» Records shown:
****

(** [query_yes_no_contract] in pretend mode, in force mode, and with
    neither mode and no terminal. *)
Lemma query_yes_no_contract_witness :
  query_yes_no plain_coloured true (Ret "n") 1 "Delete?" false true None
    (world_of (ConfigBase___init__ (PyBool true) (PyBool false) (PyBool false) (PyBool false)))
  = (set_log [Stdout ("Delete? y/[N] y" +:+ newline)]
       (world_of (ConfigBase___init__ (PyBool true) (PyBool false) (PyBool false)
                                      (PyBool false))),
     Ret true)
  /\ query_yes_no plain_coloured true (Ret "y") 1 "Delete?" true false None
       (world_of (ConfigBase___init__ (PyBool false) (PyBool false) (PyBool false)
                                      (PyBool true)))
     = (set_log [Stdout ("Delete? [Y]/n n" +:+ newline)]
          (world_of (ConfigBase___init__ (PyBool false) (PyBool false) (PyBool false)
                                         (PyBool true))),
        Ret false)
  /\ query_yes_no plain_coloured false (Ret "y") 1 "Delete?" false true None sample_world
     = (sample_world, Ret false).
Proof.
  split; [|split].
  - exact (proj1 (query_yes_no_contract plain_coloured true (Ret "n") 1 "Delete?" false true
                    None
                    (world_of (ConfigBase___init__ (PyBool true) (PyBool false)
                                                   (PyBool false) (PyBool false))))
                 eq_refl).
  - exact (proj1 (proj2 (query_yes_no_contract plain_coloured true (Ret "y") 1 "Delete?"
                           true false None
                           (world_of (ConfigBase___init__ (PyBool false) (PyBool false)
                                                          (PyBool false) (PyBool true)))))
                 eq_refl eq_refl).
  - exact (proj2 (proj2 (query_yes_no_contract plain_coloured false (Ret "y") 1 "Delete?"
                           false true None sample_world))
                 eq_refl eq_refl).
Defined.

(** [fatal_error] in pretend mode, run with a colouring that adds nothing:
    the line on standard error, without and with an error context. *)
Example fatal_error_pretend_line :
  fatal_error plain_coloured plain_escape_sequence ["disk"; "full"] " " None false 3
    (PyBool true) sample_world
  = (set_log [Stderr ("Potential fatal error: disk full" +:+ newline)] sample_world, Ret tt)
  /\ fatal_error plain_coloured plain_escape_sequence ["disk"; "full"] " " None false 3
       (PyBool true) (set_ERROR_CONTEXT ["building llvm"] sample_world)
     = (set_log [Stderr ("Potential fatal error building llvm: disk full" +:+ newline)]
          (set_ERROR_CONTEXT ["building llvm"] sample_world),
        Ret tt).
Proof. split; reflexivity. Qed.

(** [have_working_internet_connection_never_raises] on a probe whose
    [connect] raises a [UnicodeError], outside pretend mode: the fatal path
    raises [SystemExit(3)] and the function returns [False]. *)
Lemma have_working_internet_connection_never_raises_witness :
  exists reported,
    fatal_error_defaults plain_coloured plain_escape_sequence
      ["Something went wrong while checking for internet connection";
       str_of_exn unexpected_error]
      (PyBool false)
      (set_log (log sample_world
                ++ [SocketOpen; SocketSetTimeout 3; SocketConnect "8.8.8.8" 53])
         sample_world)
    = (reported, Raise (SystemExit 3))
    /\ have_working_internet_connection plain_coloured plain_escape_sequence clock_start
         (ConnectRaises unexpected_error) 1 sample_world
       = (set_heap (<[1%nat := set_last_check clock_start false (heap sample_world 1%nat)]>
                      (heap sample_world))
            (set_log (log reported ++ [SocketClose]) reported),
          Ret false).
Proof.
  exact (proj2 (have_working_internet_connection_never_raises plain_coloured
                  plain_escape_sequence clock_start (ConnectRaises unexpected_error) 1
                  sample_world)
               unexpected_error eq_refl eq_refl eq_refl eq_refl eq_refl eq_refl eq_refl).
Defined.

(** The log of that call: the three socket calls, the message of the fatal
    path, and the closing of the socket. *)
Example have_working_internet_connection_unexpected_error_log :
  log (fst (have_working_internet_connection plain_coloured plain_escape_sequence clock_start
              (ConnectRaises unexpected_error) 1 sample_world))
  = [SocketOpen; SocketSetTimeout 3; SocketConnect "8.8.8.8" 53;
     Stderr ("Fatal error: Something went wrong while checking for internet connection"
             +:+ " encoding with 'idna' codec failed" +:+ newline);
     SocketClose].
Proof. reflexivity. Qed.
(** * sign-android-release: the signing pipeline of [src/signing.ts]

    A shallow embedding of [signing.ts] and the properties of its file
    naming, argument lists and failure behaviour.

    - JavaScript strings are modelled as [string], a sequence of code
      units (8-bit ones here);
      [String.prototype.replace] with a string pattern follows
      ECMAScript: [StringIndexOf] finds the first occurrence and
      [GetSubstitution] expands the replacement template.
    - The effects of the program ([core.debug], [core.setFailed],
      [exec.exec], [io.which], [fs.existsSync], [process.env],
      [core.getInput], exceptions) are modelled by a state-and-exception
      monad [Action] over a trace of events; the outside world (the
      environment variables, the file system, what a spawned process
      answers) is a record [World] every theorem quantifies over. *)

From Stdlib Require Import String Ascii List Arith Bool Lia.
Import ListNotations.
Local Open Scope list_scope.
Local Open Scope string_scope.

Set Implicit Arguments.

(** ** JavaScript strings *)

Module JS.

(** [ToBoolean] on a string: only the empty string is falsy. *)
Definition truthy (s : string) : bool :=
  match s with
  | EmptyString => false
  | String _ _ => true
  end.
(* ===== verification/Float64.v ===== *)
(** * Rust's [f64]

    IEEE 754 binary64 with the rounding of the standard library's [SpecFloat]
    (the specification of the kernel's own floats): conversion from and to
    integers, the four operations, [f64::round] and [str::parse::<f64>].
    Every definition computes. *)
From S2P Require Import Prelude RustStd.
From Stdlib Require Import SpecFloat.

Local Open Scope Z_scope.

Definition f64 := spec_float.

Definition f64_of_Z (z : Z) : f64 := binary_normalize 53 1024 z 0 false.
Definition f64_add : f64 → f64 → f64 := SFadd 53 1024.
Definition f64_sub : f64 → f64 → f64 := SFsub 53 1024.
Definition f64_mul : f64 → f64 → f64 := SFmul 53 1024.
Definition f64_div : f64 → f64 → f64 := SFdiv 53 1024.
Definition f64_ltb : f64 → f64 → bool := SFltb.

Definition is_finite (x : f64) : bool :=
  match x with S754_zero _ | S754_finite _ _ _ => true | _ => false end.

(** The integer nearest to [m * 2^e], halves away from zero. *)
Definition round_magnitude (m : positive) (e : Z) : Z :=
  if 0 <=? e then Z.pos m * 2 ^ e
  else let d := 2 ^ (- e) in
       let q := Z.pos m / d in
       if d <=? 2 * (Z.pos m - q * d) then q + 1 else q.

(** [f64::round]. *)
Definition f64_round (x : f64) : f64 :=
  match x with
  | S754_finite s m e =>
      if 0 <=? e then x
      else binary_normalize 53 1024 (cond_Zopp s (round_magnitude m e)) 0 s
  | _ => x
  end.

(** Truncation towards zero, the number behind [as]. *)
Definition truncate (s : bool) (m : positive) (e : Z) : Z :=
  cond_Zopp s (if 0 <=? e then Z.pos m * 2 ^ e else Z.pos m / 2 ^ (- e)).

(** [x as T] for an integer type with the bounds [lo] and [hi]: saturating,
    and 0 for NaN. *)
Definition f64_as (lo hi : Z) (x : f64) : Z :=
  match x with
  | S754_nan | S754_zero _ => 0
  | S754_infinity s => if s then lo else hi
  | S754_finite s m e => Z.max lo (Z.min hi (truncate s m e))
  end.
Definition f64_as_u64 : f64 → Z := f64_as 0 u64_max.
Definition f64_as_i64 : f64 → Z := f64_as (-9223372036854775808) 9223372036854775807.

(** The binary64 nearest to [(-1)^s * d * 10^x]. *)
Definition f64_of_decimal (s : bool) (d x : Z) : f64 :=
  match d with
  | Z.pos m =>
      if 0 <=? x then binary_normalize 53 1024 (cond_Zopp s (Z.pos m * 10 ^ x)) 0 s
      else let '(q, e, l) := SFdiv_core_binary 53 1024 (Z.pos m) 0 (10 ^ (- x)) 0 in
           binary_round_aux 53 1024 s q e l
  | _ => S754_zero s
  end.

(** ** [str::parse::<f64>]

<<
    Float  ::= Sign? ( 'inf' | 'infinity' | 'nan' | Number )   (any case)
    Number ::= ( Digit+ | Digit+ '.' Digit* | Digit* '.' Digit+ ) Exp?
    Exp    ::= 'e' Sign? Digit+                                (any case)
>> *)

Fixpoint take_digits (l : list ascii) : list ascii * list ascii :=
  match l with
  | c :: l' => match digit c with
               | Some _ => let '(a, b) := take_digits l' in (c :: a, b)
               | None => ([], l)
               end
  | [] => ([], [])
  end.

Definition take_sign (l : list ascii) : bool * list ascii :=
  match l with
  | c :: l' => if Ascii.eqb c "-" then (true, l')
               else if Ascii.eqb c "+" then (false, l') else (false, l)
  | [] => (false, [])
  end.

Definition dec_value (l : list ascii) : Z := default 0 (digits_value 0 l).

(** The exponent part: [Some 0] when there is none. *)
Definition parse_exponent (l : list ascii) : option Z :=
  match l with
  | [] => Some 0
  | c :: l =>
      if Ascii.eqb (ascii_lower c) "e" then
        let '(neg, l) := take_sign l in
        match take_digits l with
        | ([], _) => None
        | (ds, []) => Some (if (neg : bool) then - dec_value ds else dec_value ds)
        | _ => None
        end
      else None
  end.

Definition parse_number (s : bool) (l : list ascii) : option f64 :=
  let '(ip, l) := take_digits l in
  let '(fp, l) :=
    match l with
    | c :: l' => if Ascii.eqb c "." then take_digits l' else ([], l)
    | [] => ([], l)
    end in
  match ip ++ fp with
  | [] => None
  | ds => x ← parse_exponent l;
          Some (f64_of_decimal s (dec_value ds) (x - Z.of_nat (length fp)))
  end.

Definition parse_f64 (str : string) : option f64 :=
  let '(s, l) := take_sign (bytes str) in
  let w := of_bytes (ascii_lower <$> l) in
  if str_eqb w "inf" || str_eqb w "infinity" then Some (S754_infinity s)
  else if str_eqb w "nan" then Some S754_nan
  else parse_number s l.
(* ===== verification/Wire.v ===== *)
(** * JSON forms of the API objects

    The serde impls that the derives of [src/src/models/] give, one [Json]
    instance per type, following each field's attributes: the camelCase names
    and the [rename]s, [default], [skip_serializing_if] and the flattened
    [TypeMeta].  [JsonOk] instances prove that reading back what was written
    gives the object; they are what the database layer relies on. *)
From S2P Require Import Prelude RustStd Json External Models.

(** An enum of unit variants is its variant's name. *)
Fixpoint variant_name {A} `{EqDecision A} (vs : list (A * string)) (x : A) : string :=
  match vs with
  | [] => ""
  | (y, s) :: vs => if decide (y = x) then s else variant_name vs x
  end.
Fixpoint variant_of {A} (vs : list (A * string)) (s : string) : option A :=
  match vs with
  | [] => None
  | (y, s') :: vs => if str_eqb s' s then Some y else variant_of vs s
  end.
Definition unit_variants {A} `{EqDecision A} (vs : list (A * string)) : Json A := {|
  to_value x := JStr (variant_name vs x);
  from_value v := match v with JStr s => variant_of vs s | _ => None end |}.

Definition TypeMeta_fields (x : TypeMeta) : fields :=
  [ser_some "apiVersion" (tm_api_version x); ser_some "kind" (tm_kind x)].
Definition TypeMeta_members (ms : members) : option TypeMeta :=
  a ← de_opt "apiVersion" ms; k ← de_opt "kind" ms; Some (mk_TypeMeta a k).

****

» What to produce: Which lines of the records above hold the word "JStr"? Copy each one out.

» Result of the task:
  to_value x := JStr (variant_name vs x);
  from_value v := match v with JStr s => variant_of vs s | _ => None end |}.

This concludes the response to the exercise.